[Data records]
- - - -

(* ===== verification/KvHashWalk.v ===== *)
(** Visiting every bucket of a kvhash map: sub-maps and buckets in index order,
    the entry count, and [kvhash_stat()]; then [kvhash_next()], which visits the
    entries one call at a time. *)

From S2P Require Import BlobIface Prelude Layout Records KvHash KvHashRep KvHashRead KvHashOps.

Section walk.
Context `{Crc} {D : Type} `{!Blobs D} {CL : CrcLaws _} {L : BlobLaws D}.
Notation MAX_PAYLOAD := (blob_max (D := D)).
Notation kvh := (kvh (D := D)).
Context (Hmax : 24 <= MAX_PAYLOAD <= ENT_LEN_MASK).
Implicit Types (s : kvh) (o : objs) (t : kvtree) (l : kleaf).

(** ** Parts of a stored tree *)

Lemma leaf_bkt_stored o l i b : stored o (leaf_objs l) -> lf_bkts l !! i = Some b -> stored o (bkt_objs b).
Proof. intros Hs Hb. rewrite (leaf_split l i b Hb), stored_cons, stored_app in Hs. apply Hs. Qed.

Lemma sub_stored o root ver subs i l : stored o (tree_objs (Tree root ver subs)) -> subs !! i = Some l -> stored o (leaf_objs l).
Proof. intros Hs Hl. cbn in Hs. rewrite stored_cons, (bind_take_out leaf_objs _ i l Hl), stored_app in Hs. apply Hs. Qed.

Lemma leaf_child l i b junk : leaf_ok (D := D) l -> lf_bkts l !! i = Some b -> dir_child (leaf_dir l ++ junk) (Z.of_nat i) = b.1.
Proof.
  intros Hl Hb. apply dir_child_at; [apply (dv_ids _ _ _ _ (leaf_valid l Hl))|]. by rewrite list_lookup_fmap, Hb.
Qed.

(** Reading the bucket [b] of leaf [l]. *)
Lemma leaf_get_bkt n nx o s l i b : khold n nx o s -> leaf_ok (D := D) l -> stored o (leaf_objs l) -> lf_bkts l !! i = Some b -> b.1 <> 0 ->
  wp (get_bkt b.1) s (or_fault n nx o (fun got s' => got = len (bkt_bytes b.2) /\ starts (bkt_bytes b.2) (bkt_buf s') /\ dir_buf s' = dir_buf s)).
Proof.
  intros Hh Hl Hs Hb Hne. pose proof (leaf_bkt_stored o l i b Hs Hb) as Hbs. destruct (bkt_parts o b) as [Hbo _]; [unfold spilled; by destruct (Z.eqb_spec b.1 0)|done|].
  apply get_bkt_spec; [done|apply (bo_id _ _ _ (lo_bkts _ Hl i b Hb))|done].
Qed.

Lemma sub_load_spec n nx o s l : khold n nx o s -> leaf_ok (D := D) l -> stored o (leaf_objs l) ->
  wp (sub_load (lf_id l)) s (or_fault n nx o (fun k s' => k = len (lf_bkts l) /\ starts (leaf_dir l) (dir_buf s') /\ bkt_buf s' = bkt_buf s)).
Proof.
  intros Hh Hl Hs. pose proof (lo_id _ Hl). unfold sub_load. destruct (Z.eqb_spec (lf_id l) 0); [lia|].
  eapply wp_orf; [apply (dir_load_spec Hmax n nx o s); [done|lia|by apply leaf_dir_stored|by apply leaf_valid]| |by intros; split].
  intros r s1 Hh1 (-> & Hst & Hb). cbn [Z.eqb Pos.eqb]. rewrite len_fmap. by apply orf_ret.
Qed.

Section tree.
Context (root ver : Z) (subs : list kleaf).
Notation t := (Tree root ver subs).

Lemma top_load_spec n nx o s : khold n nx o s -> tree_ok (D := D) t -> stored o (tree_objs t) ->
  wp (dir_load root) s (or_fault n nx o (fun r s' => r = (len subs, 2) /\ starts (top_dir ver subs) (dir_buf s') /\ bkt_buf s' = bkt_buf s)).
Proof.
  intros Hh Ht Hs. assert (o !! root = Some (top_dir ver subs)) as Htop by (cbn in Hs; rewrite stored_cons in Hs; apply Hs).
  pose proof Ht as (_ & _ & Hroot & _). rewrite <- (len_fmap lf_id subs).
  eapply (dir_load_spec Hmax n nx o s root ver 2 (lf_id <$> subs)); [done|lia|exact Htop|by eapply top_valid].
Qed.

Lemma top_child_at junk i l : tree_ok (D := D) t -> subs !! i = Some l -> dir_child (top_dir ver subs ++ junk) (Z.of_nat i) = lf_id l.
Proof.
  intros Ht Hl. apply dir_child_at; [apply (dv_ids _ _ _ _ (top_valid _ _ _ Ht))|]. by rewrite list_lookup_fmap, Hl.
Qed.

Lemma top_child_spec n nx o s i l : khold n nx o s -> tree_ok (D := D) t -> stored o (tree_objs t) -> subs !! i = Some l ->
  wp (top_child root (Z.of_nat i)) s (or_fault n nx o (fun id s' => id = lf_id l /\ bkt_buf s' = bkt_buf s)).
Proof.
  intros Hh Ht Hs Hl. unfold top_child. eapply wp_orf; [by apply (top_load_spec n nx o s)| |by intros; split].
  intros r s1 Hh1 (-> & [junk Hj] & Hb). pose proof (lookup_lt_Some _ _ _ Hl). destruct (Z.geb_spec (Z.of_nat i) (len subs)); [unfold len in *; lia|].
  apply wp_gets. split; [done|]. split; [|done]. rewrite Hj. by apply top_child_at.
Qed.
End tree.

(** ** Counting *)

Lemma leaf_count_loop_spec fuel n nx o s l i acc : khold n nx o s -> leaf_ok (D := D) l -> stored o (leaf_objs l) -> starts (leaf_dir l) (dir_buf s) ->
  (i + fuel = length (lf_bkts l))%nat -> 0 <= acc < 2 ^ 32 ->
  wp (leaf_count_loop fuel (Z.of_nat i) acc) s (or_fault n nx o (fun c _ => c = u32 (acc + len (drop i (lf_bkts l) ≫= snd)))).
Proof.
  intros Hh Hl Hs. revert s i acc Hh. induction fuel as [|fuel IH]; intros s i acc Hh [junk Hj] Hi Ha; cbn [leaf_count_loop].
  - rewrite drop_ge by lia. change (len (@nil (Z * list kent) ≫= snd)) with 0. apply orf_ret; [done|]. rewrite u32_small by lia. lia.
  - destruct (lookup_lt_is_Some_2 (lf_bkts l) i ltac:(lia)) as [b Hb]. rewrite (drop_S _ b i Hb). cbn [mbind list_bind]. rewrite len_app.
    apply wp_bnd, wp_gets. rewrite Hj, (leaf_child l i b) by done. replace (Z.of_nat i + 1) with (Z.of_nat (S i)) by lia.
    destruct (Z.eqb_spec b.1 0) as [E0|E0].
    + rewrite (bo_empty _ _ _ (lo_bkts _ Hl i b Hb) E0). change (len []) with 0. rewrite Z.add_0_l. apply IH; [done|by exists junk|lia|lia].
    + eapply wp_orf; [by apply (leaf_get_bkt n nx o s l i b)| |by intros; split]. intros used s1 Hh1 (-> & [j2 Hj2] & Hd1).
      apply wp_bnd, wp_gets. rewrite Hj2. unfold bkt_entries. rewrite parse_bkt by apply (lo_bkts _ Hl i b Hb). rewrite len_parsed.
      eapply orf_mono; [apply IH; [done|exists junk; by rewrite Hd1|lia|unfold u32; apply Z.mod_pos_bound; lia]|]. intros c s2 _ ->. unfold u32.
      rewrite Zplus_mod_idemp_l. f_equal. unfold mbind. lia.
Qed.

Lemma leaf_count_spec n nx o s l acc : khold n nx o s -> leaf_ok (D := D) l -> stored o (leaf_objs l) -> starts (leaf_dir l) (dir_buf s) -> 0 <= acc < 2 ^ 32 ->
  wp (leaf_count (len (lf_bkts l)) acc) s (or_fault n nx o (fun c _ => c = u32 (acc + len (leaf_ents l)))).
Proof.
  intros Hh Hl Hs Hst Ha. unfold leaf_count, len at 1. rewrite Nat2Z.id. apply (leaf_count_loop_spec _ n nx o s l 0 acc); done.
Qed.

Lemma tree_count_loop_spec fuel n nx o s root ver subs i sub acc : khold n nx o s -> tree_ok (D := D) (Tree root ver subs) -> stored o (tree_objs (Tree root ver subs)) ->
  (i + fuel = length subs)%nat -> 0 <= acc < 2 ^ 32 -> (i = 0%nat -> forall l, subs !! 0%nat = Some l -> sub = lf_id l) ->
  wp (tree_count_loop fuel root (Z.of_nat i) sub acc) s (or_fault n nx o (fun c _ => c = u32 (acc + len (drop i subs ≫= leaf_ents)))).
Proof.
  intros Hh Ht Hs Hi Ha Hsub. revert s i sub acc Hh Hi Ha Hsub. induction fuel as [|fuel IH]; intros s i sub acc Hh Hi Ha Hsub; cbn [tree_count_loop].
  - rewrite drop_ge by lia. change (len (@nil kleaf ≫= leaf_ents)) with 0. apply orf_ret; [done|]. rewrite u32_small by lia. lia.
  - destruct (lookup_lt_is_Some_2 subs i ltac:(lia)) as [l Hl]. rewrite (drop_S _ l i Hl). cbn [mbind list_bind]. rewrite len_app.
    assert (leaf_ok (D := D) l) as Hlo by (destruct Ht as (_ & _ & _ & Hf & _); by eapply Forall_lookup_1).
    pose proof (sub_stored o root ver subs i l Hs Hl) as Hls.
    assert (wp (if Z.of_nat i =? 0 then mret sub else top_child root (Z.of_nat i)) s (or_fault n nx o (fun id _ => id = lf_id l))) as Hid.
    { destruct (Z.eqb_spec (Z.of_nat i) 0).
      - apply orf_ret; [done|]. apply Hsub; [lia|]. by replace 0%nat with i by lia.
      - eapply orf_mono; [by apply (top_child_spec root ver subs n nx o s i l)|]. by intros id s' _ [-> _]. }
    eapply wp_orf; [exact Hid| |by intros; split]. intros id s1 Hh1 ->.
    eapply wp_orf; [by apply (sub_load_spec n nx o s1 l)| |by intros; split]. intros k s2 Hh2 (-> & Hst & _).
    eapply wp_orf; [by apply (leaf_count_spec n nx o s2 l acc)| |by intros; split]. intros c s3 Hh3 ->.
    replace (Z.of_nat i + 1) with (Z.of_nat (S i)) by lia.
    eapply orf_mono; [apply IH; [done|lia|unfold u32; apply Z.mod_pos_bound; lia|lia]|]. intros c s4 _ ->. unfold u32.
    rewrite Zplus_mod_idemp_l. f_equal. unfold mbind. lia.
Qed.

- - - -

_YOUR OBJECTIVE_
Above are some records. Copy each of their lines that holds the string "pose".

_ANSWER TO THIS EXERCISE_
  intros Hh Hl Hs Hb Hne. pose proof (leaf_bkt_stored o l i b Hs Hb) as Hbs. destruct (bkt_parts o b) as [Hbo _]; [unfold spilled; by destruct (Z.eqb_spec b.1 0)|done|].
  intros Hh Hl Hs. pose proof (lo_id _ Hl). unfold sub_load. destruct (Z.eqb_spec (lf_id l) 0); [lia|].
  pose proof Ht as (_ & _ & Hroot & _). rewrite <- (len_fmap lf_id subs).
  intros r s1 Hh1 (-> & [junk Hj] & Hb). pose proof (lookup_lt_Some _ _ _ Hl). destruct (Z.geb_spec (Z.of_nat i) (len subs)); [unfold len in *; lia|].
    pose proof (sub_stored o root ver subs i l Hs Hl) as Hls.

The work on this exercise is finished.